Someone will have to explain this commutation thing to me.

Why commute the sentence instead of just issuing a pardon?

There are clearly people on the right who will see the commutation as a partial betrayal, who will be angry that Bush didn’t go the whole hog and pardon him.

Does Bush — or whoever does the thinking for him these days, Cheney or Rove or Barney — really think there are people on the left who would have been offended by a pardon but who are okay with a commutation?

So what sense does the commutation make? It may allow them to sell what Bush did as less drastic or less controversial than a pardon. But, at the end of the day, how does it help you to be able to spin it that way, if it’s not going to change any attitudes? If all that will happen at the end of the day is that some people are more mad (than they would have been with a pardon) and no one is less mad, then what the eff did you gain?

Comments

  1. Sumguy wrote:

    Essentially the sentence called for jail time plus a cash fine.
    What Bush did by commuting Libby’s sentence is he killed the jail time but left the fine in place.

    A pardon would have voided both the jail time and fine.

    Perhaps the Prez thinks Libby deserved getting his hand slapped for screwing up.. but not the actual embarrassment of jail time.

  2. sarabeth wrote:

    i think at this point everyone knows those facts.

    (it was originally jail time plus fine plus 2 years probation. the probation also still stands.)

    none of this addresses the question i raised.

  3. matt wrote:

    the spin is that this is “splitting the baby.” he still gets punished, just not jail. as if the money won’t come out of his well-funded defense account.

  4. sarabeth wrote:

    i know that’s the spin, but how does spinning it this way help if part of the right is still mad that it was only a commutation and not the pardon he richly deserved, and the left sees a commutation as as bad as a pardon?

  5. matt wrote:

    also:

    TPM Reader PT notes what many others have also flagged …

    I havent seen this noted but i think the reason for the commutation is that a pardon would mean that Libby was no longer exposed to criminal sanctions and thus had no Fifth Amendment privilege. As it stands he has a fine and probation at stake during the pendency of the appeal which inulates him ( and Bush and Cheney) from havaing to answer questions before Congress.

    this is fucking disgusting.

    as is this from jimc’s saviour, lobbyist fred thompson:

    “I am very happy for Scooter Libby. I know that this is a great relief to him, his wife and children. While for a long time I have urged a pardon for Scooter, I respect the President’s decision. This will allow a good American, who has done a lot for his country, to resume his life.”

  6. matt wrote:

    how does spinning it this way help if part of the right is still mad that it was only a commutation and not the pardon he richly deserved, and the left sees a commutation as as bad as a pardon?

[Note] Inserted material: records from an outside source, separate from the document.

(** The values announced to the driver as externalized. *)
Definition announced (l : list Effect) : list Value :=
  omap (fun e => match e with ValueExternalized _ v => Some v | _ => None end) l.

Lemma announced_app (l l' : list Effect) : announced (l ++ l') = announced l ++ announced l'.
Proof. apply omap_app. Qed.

(** The ballot messages handed to the driver for the network. *)
Definition sent_ballot (e : Effect) : option SCPEnvelope :=
  match e with
  | EmitEnvelope x => match pledges (statement x) with SCP_ST_NOMINATE _ => None | _ => Some x end
  | _ => None
  end.

Definition sent (l : list Effect) : list SCPEnvelope := omap sent_ballot l.

Lemma sent_app (l l' : list Effect) : sent (l ++ l') = sent l ++ sent l'.
Proof. apply omap_app. Qed.

(** ** What a node says, and what it relies on *)

(** A node in its network: its identity, the hash of its quorum set, the
    environments it runs in, and the statements that were delivered to it. *)
Record Setting := mkSetting {
  party : NodeID;
  partyHash : Hash;
  partyEnv : SlotEnv -> Prop;
  heard : SCPStatement -> Prop
}.

Section voice.
Context (C : Setting).

Definition belongs (env : SlotEnv) : Prop :=
  mNodeID (localNode env) = party C /\ mQSetHash (localNode env) = partyHash C /\ partyEnv C env.

(** The node stands by what it said: its statements name its quorum set, and
    the commits they accept are those of its state. *)
Definition says (s : SlotState) (st : SCPStatement) : Prop :=
  match pledges st with
  | SCP_ST_PREPARE p => p_quorumSetHash p = partyHash C
  | SCP_ST_CONFIRM c =>
      c_quorumSetHash c = partyHash C /\ mPhase (bp s) <> SCP_PHASE_PREPARE /\
      exists b, mCommit (bp s) = Some b /\ value b = value (c_ballot c)
  | SCP_ST_EXTERNALIZE e =>
      mPhase (bp s) = SCP_PHASE_EXTERNALIZE /\
      exists b, mCommit (bp s) = Some b /\ value b = value (e_commit e)
  | SCP_ST_NOMINATE _ => True
  end.

(** A message the node may count: one it heard or its own. *)
Definition entry (s : SlotState) (id : NodeID) (e : EnvelopeWrapper) : Prop :=
  nodeID (getStatement e) = id /\
  (heard C (getStatement e) \/ id = party C /\ says s (getStatement e)).

(** A quorum accepted the commit the node holds. *)
Definition justified (s : SlotState) : Prop :=
  exists env envs ballot i c, belongs env /\ ordered envs /\
    (forall id e, (id, e) ∈ envs -> entry s id e) /\
    federatedRatify env (commitPredicate ballot i) envs = true /\
    mCommit (bp s) = Some c /\ value c = value ballot.

Record voice (s : SlotState) : Prop := mkVoice {
  voice_latest : forall id e, (id, e) ∈ mLatestEnvelopes (bp s) -> entry s id e;
  voice_last : forall e, mLastEnvelope (bp s) = Some e -> says s (getStatement e);
  voice_sent : forall e, e ∈ sent (effects s) -> says s (statement e);
  voice_justified : mPhase (bp s) = SCP_PHASE_EXTERNALIZE -> justified s
}.

(** Nothing that was said is taken back. *)
Definition persists (s s' : SlotState) : Prop :=
  phase_rank (mPhase (bp s)) <= phase_rank (mPhase (bp s')) /\
  forall c, mPhase (bp s) <> SCP_PHASE_PREPARE -> mCommit (bp s) = Some c ->
    exists c', mCommit (bp s') = Some c' /\ value c' = value c.

Lemma says_persists (s s' : SlotState) (st : SCPStatement) :
  persists s s' -> says s st -> says s' st.
Proof.
  intros [Hp Hc]. unfold says. destruct (pledges st) as [p|c|e|n]; try done.
  - intros (Hh & Hn & b & Eb & Ev). destruct (Hc b Hn Eb) as (b' & Eb' & Ev').
    split; [done|]. split; [|exists b'; by rewrite Ev'].
    intros E. rewrite E in Hp. by destruct (mPhase (bp s)).
  - intros (E & b & Eb & Ev). destruct (Hc b) as (b' & Eb' & Ev'); [by rewrite E|done|].
    split; [|exists b'; by rewrite Ev']. rewrite E in Hp. by destruct (mPhase (bp s')).
Qed.

Lemma entry_persists (s s' : SlotState) (id : NodeID) (e : EnvelopeWrapper) :
  persists s s' -> entry s id e -> entry s' id e.
Proof.
  intros Hp [Hid [Hh|[Hi Hs]]]; split; auto. right. split; [done|]. by eapply says_persists.
Qed.

Lemma justified_persists (s s' : SlotState) :
  persists s s' -> mPhase (bp s) = SCP_PHASE_EXTERNALIZE -> justified s -> justified s'.
Proof.
  intros Hp E (env & envs & ballot & i & c & Hb & Ho & He & Hr & Ec & Ev).
  destruct (proj2 Hp c) as (c' & Ec' & Ev'); [by rewrite E|done|].
  exists env, envs, ballot, i, c'. split_and!; try done; [|by rewrite Ev'].
  intros id e Hin. eapply entry_persists; eauto.
Qed.

(** A step that says nothing new. *)
Lemma voice_carry (s s' : SlotState) :
  persists s s' -> mLatestEnvelopes (bp s') = mLatestEnvelopes (bp s) ->
  mLastEnvelope (bp s') = mLastEnvelope (bp s) -> sent (effects s') = sent (effects s) ->
  (mPhase (bp s') = SCP_PHASE_EXTERNALIZE -> mPhase (bp s) = SCP_PHASE_EXTERNALIZE) ->
  voice s -> voice s'.
Proof.
  intros Hp E1 E2 E3 Hx [V1 V2 V3 V4]. constructor; rewrite ?E1, ?E2, ?E3.
  - intros id e Hin. eapply entry_persists; eauto.
  - intros e He. eapply says_persists; eauto.
  - intros e He. eapply says_persists; eauto.
  - intros E. apply Hx in E. eapply justified_persists; eauto.
Qed.

(** A step that leaves the members of [view] alone. *)
Lemma voice_view (s s' : SlotState) :
  view (bp s') = view (bp s) -> mLastEnvelope (bp s') = mLastEnvelope (bp s) ->
  sent (effects s') = sent (effects s) -> voice s -> voice s'.
Proof.
  unfold view. intros [= E1 E2 E3 E4 E5 E6 E7] H1 H2. apply voice_carry; try done.
  - split; [by rewrite E7|]. intros c _ Hc. exists c. by rewrite E5.
  - by rewrite E7.
Qed.
End voice.

(** ** How a slot changes *)

Section evolution.
Context {C : Setting} (who : list NodeID).

(** How a slot changes while it processes messages: the phase only moves
    forward; [b] only grows, unless the node leaves the PREPARE phase; once a
    commit is accepted its value is kept; an externalized slot is frozen; only
    the messages of the nodes [who] are replaced; the history only grows; the
    value is announced when the slot externalizes, exactly once; and the node
    keeps standing by what it says. *)
Record evolves (s s' : SlotState) : Prop := mkEvolves {
  ev_phase : phase_rank (mPhase (bp s)) <= phase_rank (mPhase (bp s'));
  ev_cur : (mPhase (bp s) = SCP_PHASE_PREPARE -> mPhase (bp s') = SCP_PHASE_PREPARE) ->
    cur_le (mCurrentBallot (bp s)) (mCurrentBallot (bp s'));
  ev_commit : forall c, mPhase (bp s) <> SCP_PHASE_PREPARE -> mCommit (bp s) = Some c ->
    exists c', mCommit (bp s') = Some c' /\ value c' = value c;
  ev_frozen : mPhase (bp s) = SCP_PHASE_EXTERNALIZE -> ballots (bp s') = ballots (bp s);
  ev_others : forall id, id ∉ who ->
    map_find id (mLatestEnvelopes (bp s')) = map_find id (mLatestEnvelopes (bp s));
  ev_level : mCurrentMessageLevel (bp s') = mCurrentMessageLevel (bp s);
  ev_history : mStatementsHistory s `prefix_of` mStatementsHistory s';
  ev_announced : announced (effects s') = announced (effects s) ++
    (if isPhase (mPhase (bp s)) SCP_PHASE_EXTERNALIZE then [] else
     if isPhase (mPhase (bp s')) SCP_PHASE_EXTERNALIZE
     then map value (opt_list (mCommit (bp s'))) else []);
  ev_nomination : np s' = np s \/ np s' = set_mNominationStarted false (np s);
  ev_voice : voice C s -> voice C s'
}.

Lemma phase_rank_inj (p q : SCPPhase) : phase_rank p = phase_rank q -> p = q.
Proof. by destruct p, q. Qed.

Lemma evolves_externalized (s s' : SlotState) :
  evolves s s' -> mPhase (bp s) = SCP_PHASE_EXTERNALIZE -> mPhase (bp s') = SCP_PHASE_EXTERNALIZE.
Proof. intros [Hp _ _ _ _ _ _ _ _ _] E. rewrite E in Hp. by destruct (mPhase (bp s')). Qed.

#[global] Instance evolves_preorder : PreOrder evolves.
Proof.
  split.
  - intros s. constructor; try done; eauto.
    unfold isPhase. by repeat case_bool_decide; rewrite app_nil_r.
  - intros s1 s2 s3 H1 H2.
    pose proof (evolves_externalized _ _ H1) as X1.
    pose proof (evolves_externalized _ _ H2) as X2.
    destruct H1 as [P1 C1 M1 F1 O1 L1 Y1 A1 N1 V1], H2 as [P2 C2 M2 F2 O2 L2 Y2 A2 N2 V2].
    assert (mPhase (bp s3) = SCP_PHASE_PREPARE -> mPhase (bp s2) = SCP_PHASE_PREPARE) as Hback.
    { intros E. rewrite E in P2. by destruct (mPhase (bp s2)). }
    assert (mPhase (bp s1) <> SCP_PHASE_PREPARE -> mPhase (bp s2) <> SCP_PHASE_PREPARE) as Hfwd.
    { intros Hn E. rewrite E in P1. by destruct (mPhase (bp s1)). }
    constructor.
    + lia.
    + intros Hp. etrans; [apply C1 | apply C2]; [by intros E; apply Hback, Hp|].
      intros E2. apply Hp. destruct (mPhase (bp s1)) eqn:E1; [done| |]; by apply Hfwd in E2.
    + intros c Hp Hc. destruct (M1 c Hp Hc) as (c' & Hc' & E).
      destruct (M2 c' (Hfwd Hp) Hc') as (c'' & Hc'' & E'). exists c''. by rewrite E'.
    + intros E. rewrite F2, F1; auto.
    + intros id Hid. by rewrite O2, O1.
    + by rewrite L2.
    + by etrans.
    + rewrite A2, A1, <- app_assoc. f_equal. unfold isPhase.
      destruct (bool_decide_reflect (mPhase (bp s1) = SCP_PHASE_EXTERNALIZE)) as [E1|E1].
      { by rewrite bool_decide_true by auto. }
      destruct (bool_decide_reflect (mPhase (bp s2) = SCP_PHASE_EXTERNALIZE)) as [E2|E2].
      { rewrite bool_decide_true by auto. rewrite app_nil_r.
        specialize (F2 E2). unfold ballots in F2. by injection F2 as _ _ _ _ ->. }
      done.
    + destruct N1 as [E1|E1], N2 as [E2|E2]; rewrite E1 in E2; auto.
    + auto.
Qed.
End evolution.

Lemma evolves_persists {C : Setting} (who : list NodeID) (s s' : SlotState) :
  evolves (C := C) who s s' -> persists s s'.
Proof. intros []. by split. Qed.

Lemma evolves_mono {C : Setting} (who who' : list NodeID) (s s' : SlotState) :
  who ⊆ who' -> evolves (C := C) who s s' -> evolves (C := C) who' s s'.
Proof. intros Hsub []. constructor; auto. Qed.

(** A step that leaves the messages alone and does not externalize. *)
Lemma evolves_local {C : Setting} (who : list NodeID) (s s' : SlotState) :
  phase_rank (mPhase (bp s)) <= phase_rank (mPhase (bp s')) ->
  mPhase (bp s) <> SCP_PHASE_EXTERNALIZE -> mPhase (bp s') <> SCP_PHASE_EXTERNALIZE ->
  ((mPhase (bp s) = SCP_PHASE_PREPARE -> mPhase (bp s') = SCP_PHASE_PREPARE) ->
   cur_le (mCurrentBallot (bp s)) (mCurrentBallot (bp s'))) ->
  (forall c, mPhase (bp s) <> SCP_PHASE_PREPARE -> mCommit (bp s) = Some c ->
   exists c', mCommit (bp s') = Some c' /\ value c' = value c) ->
  mLatestEnvelopes (bp s') = mLatestEnvelopes (bp s) ->
  mCurrentMessageLevel (bp s') = mCurrentMessageLevel (bp s) ->
  mStatementsHistory s' = mStatementsHistory s ->
  announced (effects s') = announced (effects s) -> np s' = np s ->
  sent (effects s') = sent (effects s) -> mLastEnvelope (bp s') = mLastEnvelope (bp s) ->
  evolves (C := C) who s s'.
Proof.
  intros H1 H2 H3 H4 H5 H6 H7 H8 H9 H10 H11 H12. constructor; auto.
  - done.
  - by rewrite H6.
  - by rewrite H8.
  - unfold isPhase. rewrite !bool_decide_false by done. by rewrite app_nil_r.
  - by apply voice_carry.
Qed.

(** A step that does not touch the members of [view]. *)
Lemma evolves_aside {C : Setting} (who : list NodeID) (s s' : SlotState) :
  view (bp s') = view (bp s) ->
  mCurrentMessageLevel (bp s') = mCurrentMessageLevel (bp s) ->
  mStatementsHistory s' = mStatementsHistory s ->
  announced (effects s') = announced (effects s) ->
  (np s' = np s \/ np s' = set_mNominationStarted false (np s)) ->
  (voice C s -> voice C s') ->
  evolves (C := C) who s s'.
Proof.
  unfold view. intros [= E1 E2 E3 E4 E5 E6 E7] H7 H8 H9 H10 H11. constructor; auto.
  - by rewrite E7.
  - intros _. by rewrite E1.
  - intros c _ Hc. exists c. by rewrite E5.
  - intros _. unfold ballots. congruence.
  - by rewrite E6.
  - by rewrite H8.
  - unfold isPhase. rewrite E7, H9. by case_bool_decide; rewrite app_nil_r.
Qed.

    it just doesn’t matter any more. bush has said that he didn’t care if it was just him, laura and barney. so what if a few percent of the 30% of dead enders give up on him? he certainly doesn’t care.

  7. sarabeth wrote:

    #6 does nothing to address my point: with a pardon he wouldn’t even have lost a few percent of those 30%; from his point of view, why didn’t a pardon bea? a commutation.

    but #5 is a very satisfactory answer to my question.

  8. matt wrote:

    #6 does nothing to address my point

    contagious

    with a pardon he wouldn’t even have lost a few percent of those 30%

    well, he would have lost some of the media, and the intensity of the 70% would have been higher.